Redefining the Role of Resection Weight Prediction in Breast Reduction Surgery
Stefanos Boukovalas, MD, Pablo L. Padilla, MD, Jacquelynn P. Tran, BS, Heidi Spratt, PhD, Linda G. Phillips, MD.
The University of Texas Medical Branch, Galveston, TX, USA.
PURPOSE: Amount of breast tissue removed in reduction mammaplasty does not determine symptom relief, however, insurance companies continue to arbitrarily use this as a criterion to justify medical necessity. The question remains: are current prediction scales accurate and what's their role in patient care?
METHODS: A retrospective review was performed of all patients who underwent reduction mammaplasty by a single surgeon from 2012-2016. Multivariate analysis was performed to identify predictors of resection weight. Linear regression models were created to compare each of the established prediction scales to actual resected weight. Patient outcomes were evaluated.
RESULTS: 183 patients were included. Schnur scale performed the worst (R2=0.43) and Appel scale performed the best (R2=0.70) (P<0.01). Appel and Descamps scales had variable performance in the different obesity categories (P<0.01). Multivariate analysis demonstrated that specific breast measurements, body mass index and age were predictive of breast tissue resection weight. A new Galveston prediction scale is described. 38.6% and 28.9% of actual breast resection weights were below the Schnur prediction and 500-grams minimum respectively, which are the most common weight requirements used by insurance carriers. Nevertheless, 96% of patients reported symptomatic relief.

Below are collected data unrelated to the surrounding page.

Lemma watchdog_served upstream c a st :
  implements st a ->
  served upstream c a ReqIgnored st (update_con c (con_set_watchdog false) st).2.
Proof.
  intros Ha. pose proof Ha as (Hr&Hl&Hp).
  eexists a, (fun _ => []). split_and!; [apply serve_ignored| |].
  - unfold implements. split_and!; auto. intros d. rewrite <- Hp. unfold is_peer_con.
    rewrite update_con_lookup. case_decide; [|done]. by destruct (r_cons st !! d).
  - intros d. by apply update_con_sends.
Qed.

Lemma not_peer_served upstream c a req m st :
  implements st a -> c ∉ dir_peers a -> req = ReqLearn m \/ req = ReqForget m ->
  served upstream c a req st st.
Proof. intros. apply served_nothing; [done|]. by eapply serve_not_peer. Qed.
End refinement.

(** C8. The router refines its specification: serving a complete frame from a
    connection in its loop is one of the steps [serves] allows for the request
    the frame stands for.  The tables change as the step says, and every
    connection with a working socket, requester, destination, peer or
    bystander, receives exactly the bytes of the step. *)
Theorem dispatch_refines c a frame buf (st : TcpRouter) :
  looping st c -> router_inv st -> implements st a ->
  served (forward_to_upstream frame buf st).1 c a (parse_request frame buf) st
    (dispatch c frame buf st).2.
Proof.
  intros Hc Hi Ha. pose proof (inv_nodup _ Hi) as Hn. pose proof Ha as (Hr&_&Hp).
  unfold dispatch, parse_request. rewrite bind_eq. cbn [get_is_peer fst snd]. specialize (Hp c) as Hpc.
  destruct (f_type frame =? MSG_ROUTER_PEER_HELLO).
  { pose proof (hello_served (forward_to_upstream frame buf st).1 c a st Hc Ha) as Hs.
    by destruct (is_peer_con st c). }
  destruct (is_peer_con st c) eqn:Hpe; symmetry in Hpc;
    [apply bool_decide_eq_true in Hpc|apply bool_decide_eq_false in Hpc].
  all: split_frame.
  all: try (by apply served_nothing; [|constructor; eauto]).
  all: try by apply handle_mbx_init_served.
  all: try by apply handle_mbx_delete_served.
  all: try by apply route_data_served.
  all: try by apply learn_served.
  all: try by apply forget_served.
  all: try by apply watchdog_served.
  all: try by eapply not_peer_served; eauto.
Qed.

(** Two clients and a peer: client 0 registered mailbox 66. *)
Definition sample_events : list event :=
  [ EvAccept 1 (Some (sock_of_fd 5
      (encode_frame (make_frame MSG_ROUTER_MBX_INIT_WITH_REPLY 0 7 0 1 4) ++ encode_mbx 66) [] []));
    EvPublish 0%nat; EvStart 0%nat; EvIterate 0%nat false 1;
    EvAccept 1 (Some (sock_of_fd 6 hello_bytes [] []));
    EvPublish 1%nat; EvStart 1%nat; EvIterate 1%nat false 1 ].

Definition sample : TcpRouter := (run_events handle_frame sample_events (initial 4096 tt)).2.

CONCLUSION: Prediction scales should be used with caution when determining medical necessity of breast reduction. Schnur scale and 500-grams minimum resection are unreliable tools and should be avoided by insurance carriers. Prediction scales are still valuable, as a counseling tool for the patient and as an intraoperative guide for the plastic surgeon. An algorithmic approach for accurate resection weight prediction is provided.